====== Records provided
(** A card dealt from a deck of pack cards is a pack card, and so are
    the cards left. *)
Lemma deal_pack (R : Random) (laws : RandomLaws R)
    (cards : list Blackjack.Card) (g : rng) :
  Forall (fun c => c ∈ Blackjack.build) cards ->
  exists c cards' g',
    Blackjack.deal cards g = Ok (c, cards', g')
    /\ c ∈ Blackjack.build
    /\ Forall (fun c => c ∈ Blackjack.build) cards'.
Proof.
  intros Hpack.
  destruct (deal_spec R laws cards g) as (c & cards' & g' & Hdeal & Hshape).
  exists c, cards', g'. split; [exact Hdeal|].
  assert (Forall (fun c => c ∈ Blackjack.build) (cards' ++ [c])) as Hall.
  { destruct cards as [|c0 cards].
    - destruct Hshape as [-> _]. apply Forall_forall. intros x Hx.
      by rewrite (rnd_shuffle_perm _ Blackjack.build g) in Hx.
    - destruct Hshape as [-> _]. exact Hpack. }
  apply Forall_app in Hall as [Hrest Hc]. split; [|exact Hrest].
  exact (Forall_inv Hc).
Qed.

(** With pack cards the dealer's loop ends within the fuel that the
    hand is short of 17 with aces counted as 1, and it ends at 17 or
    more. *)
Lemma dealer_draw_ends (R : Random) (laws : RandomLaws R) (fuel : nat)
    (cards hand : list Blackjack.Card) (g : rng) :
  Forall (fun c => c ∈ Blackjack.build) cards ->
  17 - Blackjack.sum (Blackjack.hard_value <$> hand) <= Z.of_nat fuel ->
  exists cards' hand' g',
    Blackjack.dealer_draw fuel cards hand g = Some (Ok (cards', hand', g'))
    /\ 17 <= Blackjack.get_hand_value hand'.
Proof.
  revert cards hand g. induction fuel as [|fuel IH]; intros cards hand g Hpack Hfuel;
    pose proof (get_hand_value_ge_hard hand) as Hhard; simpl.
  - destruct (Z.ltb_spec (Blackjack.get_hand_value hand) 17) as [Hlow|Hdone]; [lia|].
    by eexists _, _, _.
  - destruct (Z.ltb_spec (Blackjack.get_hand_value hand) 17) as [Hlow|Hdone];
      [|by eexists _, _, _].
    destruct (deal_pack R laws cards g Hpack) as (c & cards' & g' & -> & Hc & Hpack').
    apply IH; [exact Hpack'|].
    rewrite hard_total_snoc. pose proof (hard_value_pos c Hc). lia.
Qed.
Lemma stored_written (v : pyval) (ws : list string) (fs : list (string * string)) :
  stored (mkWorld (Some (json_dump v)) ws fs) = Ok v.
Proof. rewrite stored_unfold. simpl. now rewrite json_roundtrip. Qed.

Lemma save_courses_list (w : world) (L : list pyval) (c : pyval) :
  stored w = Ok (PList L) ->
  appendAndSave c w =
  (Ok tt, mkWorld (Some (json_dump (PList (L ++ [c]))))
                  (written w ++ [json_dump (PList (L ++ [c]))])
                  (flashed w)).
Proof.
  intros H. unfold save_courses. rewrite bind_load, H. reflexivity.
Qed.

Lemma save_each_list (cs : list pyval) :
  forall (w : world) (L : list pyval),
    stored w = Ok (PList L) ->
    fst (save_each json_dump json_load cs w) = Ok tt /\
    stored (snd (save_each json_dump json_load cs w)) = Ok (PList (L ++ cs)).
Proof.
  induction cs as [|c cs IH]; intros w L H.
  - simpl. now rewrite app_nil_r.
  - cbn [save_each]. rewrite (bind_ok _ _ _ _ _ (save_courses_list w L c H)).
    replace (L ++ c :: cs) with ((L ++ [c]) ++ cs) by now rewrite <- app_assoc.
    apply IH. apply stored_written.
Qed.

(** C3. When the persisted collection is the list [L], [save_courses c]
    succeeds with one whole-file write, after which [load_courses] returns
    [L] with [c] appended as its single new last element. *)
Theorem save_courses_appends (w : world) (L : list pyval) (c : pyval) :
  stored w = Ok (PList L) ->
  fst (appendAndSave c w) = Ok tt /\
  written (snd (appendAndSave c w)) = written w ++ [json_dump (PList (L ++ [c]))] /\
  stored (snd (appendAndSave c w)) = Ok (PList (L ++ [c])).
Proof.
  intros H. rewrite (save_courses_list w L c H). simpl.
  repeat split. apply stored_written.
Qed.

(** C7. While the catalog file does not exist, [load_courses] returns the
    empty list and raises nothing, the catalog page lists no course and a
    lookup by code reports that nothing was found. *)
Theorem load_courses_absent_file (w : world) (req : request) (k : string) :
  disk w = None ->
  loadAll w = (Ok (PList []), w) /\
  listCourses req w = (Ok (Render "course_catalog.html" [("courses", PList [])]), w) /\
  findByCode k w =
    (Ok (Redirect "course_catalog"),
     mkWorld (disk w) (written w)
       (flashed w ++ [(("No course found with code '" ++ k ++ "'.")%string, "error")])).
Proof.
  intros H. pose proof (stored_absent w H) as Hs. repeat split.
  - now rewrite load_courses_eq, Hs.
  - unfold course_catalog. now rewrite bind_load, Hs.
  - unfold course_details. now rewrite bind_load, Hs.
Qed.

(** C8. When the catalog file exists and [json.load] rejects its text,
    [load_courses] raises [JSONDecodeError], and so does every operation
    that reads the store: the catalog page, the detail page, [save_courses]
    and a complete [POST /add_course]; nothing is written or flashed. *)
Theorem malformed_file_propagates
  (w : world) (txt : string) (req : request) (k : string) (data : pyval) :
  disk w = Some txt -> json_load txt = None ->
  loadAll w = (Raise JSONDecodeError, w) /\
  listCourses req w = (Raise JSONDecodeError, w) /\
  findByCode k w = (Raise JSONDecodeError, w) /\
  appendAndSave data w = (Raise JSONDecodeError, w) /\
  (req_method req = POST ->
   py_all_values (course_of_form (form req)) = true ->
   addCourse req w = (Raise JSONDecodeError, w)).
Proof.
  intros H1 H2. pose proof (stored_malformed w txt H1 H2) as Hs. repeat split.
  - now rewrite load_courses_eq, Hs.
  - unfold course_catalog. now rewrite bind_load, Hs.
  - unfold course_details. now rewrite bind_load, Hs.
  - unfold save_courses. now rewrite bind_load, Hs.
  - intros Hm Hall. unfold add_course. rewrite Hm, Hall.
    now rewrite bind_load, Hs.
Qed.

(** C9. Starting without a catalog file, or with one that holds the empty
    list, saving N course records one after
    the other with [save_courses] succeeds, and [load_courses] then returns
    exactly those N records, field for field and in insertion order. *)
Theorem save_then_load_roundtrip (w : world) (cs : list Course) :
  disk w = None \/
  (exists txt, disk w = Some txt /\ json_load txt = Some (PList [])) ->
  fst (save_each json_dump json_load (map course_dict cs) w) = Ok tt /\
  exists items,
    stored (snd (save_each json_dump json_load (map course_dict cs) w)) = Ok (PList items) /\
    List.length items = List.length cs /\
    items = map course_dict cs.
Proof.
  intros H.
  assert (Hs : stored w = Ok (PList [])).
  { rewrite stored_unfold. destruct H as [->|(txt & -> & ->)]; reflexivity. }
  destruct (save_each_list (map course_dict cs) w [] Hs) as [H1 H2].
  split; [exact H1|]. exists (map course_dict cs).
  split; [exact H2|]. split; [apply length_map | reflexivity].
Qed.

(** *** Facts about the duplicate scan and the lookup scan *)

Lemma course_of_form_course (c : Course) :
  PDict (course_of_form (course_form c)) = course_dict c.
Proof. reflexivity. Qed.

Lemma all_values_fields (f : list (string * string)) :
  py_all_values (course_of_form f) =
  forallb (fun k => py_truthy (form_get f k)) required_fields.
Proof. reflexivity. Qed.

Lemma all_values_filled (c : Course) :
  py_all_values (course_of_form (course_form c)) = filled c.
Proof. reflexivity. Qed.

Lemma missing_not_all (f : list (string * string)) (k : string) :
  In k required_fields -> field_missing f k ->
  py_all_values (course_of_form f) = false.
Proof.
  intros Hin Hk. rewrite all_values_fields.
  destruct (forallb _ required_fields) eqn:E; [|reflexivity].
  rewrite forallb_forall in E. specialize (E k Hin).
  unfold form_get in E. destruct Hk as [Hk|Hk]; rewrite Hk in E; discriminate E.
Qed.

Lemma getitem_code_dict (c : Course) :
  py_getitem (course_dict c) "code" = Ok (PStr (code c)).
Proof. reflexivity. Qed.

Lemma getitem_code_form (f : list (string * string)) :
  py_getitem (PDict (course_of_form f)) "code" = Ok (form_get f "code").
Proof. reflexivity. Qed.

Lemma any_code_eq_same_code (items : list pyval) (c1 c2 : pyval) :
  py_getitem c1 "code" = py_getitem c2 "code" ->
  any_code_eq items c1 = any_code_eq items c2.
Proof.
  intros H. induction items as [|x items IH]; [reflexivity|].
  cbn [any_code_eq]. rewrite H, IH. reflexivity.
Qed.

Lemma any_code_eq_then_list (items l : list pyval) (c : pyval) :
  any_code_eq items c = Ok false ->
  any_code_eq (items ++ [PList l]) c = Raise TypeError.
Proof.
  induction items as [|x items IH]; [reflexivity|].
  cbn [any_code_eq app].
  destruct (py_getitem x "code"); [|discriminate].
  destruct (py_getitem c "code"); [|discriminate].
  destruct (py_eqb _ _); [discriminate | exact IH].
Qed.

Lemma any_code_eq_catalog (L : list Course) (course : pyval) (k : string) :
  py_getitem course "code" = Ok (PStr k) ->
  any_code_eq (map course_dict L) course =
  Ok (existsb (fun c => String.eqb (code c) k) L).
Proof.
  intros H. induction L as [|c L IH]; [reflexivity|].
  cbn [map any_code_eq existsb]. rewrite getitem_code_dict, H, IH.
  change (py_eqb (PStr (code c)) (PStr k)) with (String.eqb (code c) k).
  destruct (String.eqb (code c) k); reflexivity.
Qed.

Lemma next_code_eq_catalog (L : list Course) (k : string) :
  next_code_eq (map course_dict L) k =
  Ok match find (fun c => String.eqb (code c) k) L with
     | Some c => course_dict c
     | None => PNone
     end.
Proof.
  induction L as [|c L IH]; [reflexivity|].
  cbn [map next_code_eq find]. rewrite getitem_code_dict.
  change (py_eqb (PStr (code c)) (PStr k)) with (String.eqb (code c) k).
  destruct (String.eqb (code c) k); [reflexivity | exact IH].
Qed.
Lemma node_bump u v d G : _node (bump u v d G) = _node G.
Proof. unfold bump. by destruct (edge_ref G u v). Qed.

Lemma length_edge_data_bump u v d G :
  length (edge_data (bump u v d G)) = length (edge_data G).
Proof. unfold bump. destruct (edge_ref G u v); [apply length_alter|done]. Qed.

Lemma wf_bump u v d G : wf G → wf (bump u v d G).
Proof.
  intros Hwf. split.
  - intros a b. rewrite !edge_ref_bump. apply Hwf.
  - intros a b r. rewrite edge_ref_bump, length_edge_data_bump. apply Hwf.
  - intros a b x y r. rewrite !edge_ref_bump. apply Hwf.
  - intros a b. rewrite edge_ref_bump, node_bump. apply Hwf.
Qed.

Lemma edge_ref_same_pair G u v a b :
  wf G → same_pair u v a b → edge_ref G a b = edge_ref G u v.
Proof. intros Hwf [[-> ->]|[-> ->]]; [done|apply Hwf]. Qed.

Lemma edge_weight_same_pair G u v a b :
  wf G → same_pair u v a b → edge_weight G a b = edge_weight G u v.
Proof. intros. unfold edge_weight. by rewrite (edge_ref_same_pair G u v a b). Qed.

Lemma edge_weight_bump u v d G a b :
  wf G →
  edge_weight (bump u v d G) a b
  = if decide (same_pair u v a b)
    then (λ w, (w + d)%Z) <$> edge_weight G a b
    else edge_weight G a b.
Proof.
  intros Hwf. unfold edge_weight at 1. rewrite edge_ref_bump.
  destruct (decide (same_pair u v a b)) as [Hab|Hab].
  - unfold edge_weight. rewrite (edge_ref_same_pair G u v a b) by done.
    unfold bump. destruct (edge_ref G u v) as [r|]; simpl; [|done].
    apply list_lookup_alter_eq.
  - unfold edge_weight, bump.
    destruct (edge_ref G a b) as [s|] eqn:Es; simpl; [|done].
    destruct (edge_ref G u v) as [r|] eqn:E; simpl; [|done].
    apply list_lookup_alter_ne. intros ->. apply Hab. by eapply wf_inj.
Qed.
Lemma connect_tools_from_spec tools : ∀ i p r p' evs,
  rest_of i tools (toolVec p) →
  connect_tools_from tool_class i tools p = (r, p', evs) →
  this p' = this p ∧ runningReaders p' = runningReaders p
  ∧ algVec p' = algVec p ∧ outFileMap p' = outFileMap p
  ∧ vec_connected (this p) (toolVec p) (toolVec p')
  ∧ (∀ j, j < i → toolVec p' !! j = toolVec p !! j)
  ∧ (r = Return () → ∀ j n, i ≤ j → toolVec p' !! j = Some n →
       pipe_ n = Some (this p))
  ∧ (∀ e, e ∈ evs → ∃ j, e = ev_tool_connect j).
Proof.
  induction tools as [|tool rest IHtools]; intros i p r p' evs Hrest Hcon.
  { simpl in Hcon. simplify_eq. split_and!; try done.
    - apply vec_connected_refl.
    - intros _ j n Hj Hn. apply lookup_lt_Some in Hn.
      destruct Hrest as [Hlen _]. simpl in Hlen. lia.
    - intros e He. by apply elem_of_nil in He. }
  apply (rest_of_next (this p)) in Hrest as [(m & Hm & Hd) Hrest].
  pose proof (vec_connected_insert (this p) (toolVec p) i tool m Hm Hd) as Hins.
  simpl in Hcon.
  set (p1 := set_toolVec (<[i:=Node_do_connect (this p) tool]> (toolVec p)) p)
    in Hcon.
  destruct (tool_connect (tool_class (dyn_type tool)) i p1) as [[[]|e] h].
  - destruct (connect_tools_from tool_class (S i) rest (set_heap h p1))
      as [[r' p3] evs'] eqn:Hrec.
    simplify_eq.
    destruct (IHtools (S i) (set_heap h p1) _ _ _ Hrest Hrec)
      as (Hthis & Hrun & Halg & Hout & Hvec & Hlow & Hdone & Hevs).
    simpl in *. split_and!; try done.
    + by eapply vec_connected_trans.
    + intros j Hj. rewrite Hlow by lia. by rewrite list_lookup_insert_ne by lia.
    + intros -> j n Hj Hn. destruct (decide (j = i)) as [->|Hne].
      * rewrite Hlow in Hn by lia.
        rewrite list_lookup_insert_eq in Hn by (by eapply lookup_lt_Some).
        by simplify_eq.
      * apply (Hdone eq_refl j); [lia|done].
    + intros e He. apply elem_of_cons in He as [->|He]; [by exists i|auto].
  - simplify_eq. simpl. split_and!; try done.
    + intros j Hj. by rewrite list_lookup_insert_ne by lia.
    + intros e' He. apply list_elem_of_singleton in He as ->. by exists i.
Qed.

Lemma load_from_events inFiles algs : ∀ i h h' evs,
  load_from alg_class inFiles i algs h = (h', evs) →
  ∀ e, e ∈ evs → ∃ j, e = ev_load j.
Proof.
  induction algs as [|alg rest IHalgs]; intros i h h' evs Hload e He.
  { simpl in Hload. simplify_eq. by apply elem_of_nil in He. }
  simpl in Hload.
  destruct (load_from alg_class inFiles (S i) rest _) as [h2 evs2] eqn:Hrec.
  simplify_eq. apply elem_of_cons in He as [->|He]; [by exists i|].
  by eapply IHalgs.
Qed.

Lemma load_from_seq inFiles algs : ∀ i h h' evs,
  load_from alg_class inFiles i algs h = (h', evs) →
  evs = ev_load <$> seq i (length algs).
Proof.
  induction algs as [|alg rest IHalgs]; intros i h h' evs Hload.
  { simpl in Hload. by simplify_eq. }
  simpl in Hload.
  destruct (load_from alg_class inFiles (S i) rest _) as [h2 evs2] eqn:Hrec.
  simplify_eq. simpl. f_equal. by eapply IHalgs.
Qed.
============
What to produce: From the first line of the data above to the line containing "destruct (deal_spec R", repeat everything exactly and add nothing.

Task solution:
(** A card dealt from a deck of pack cards is a pack card, and so are
    the cards left. *)
Lemma deal_pack (R : Random) (laws : RandomLaws R)
    (cards : list Blackjack.Card) (g : rng) :
  Forall (fun c => c ∈ Blackjack.build) cards ->
  exists c cards' g',
    Blackjack.deal cards g = Ok (c, cards', g')
    /\ c ∈ Blackjack.build
    /\ Forall (fun c => c ∈ Blackjack.build) cards'.
Proof.
  intros Hpack.
  destruct (deal_spec R laws cards g) as (c & cards' & g' & Hdeal & Hshape).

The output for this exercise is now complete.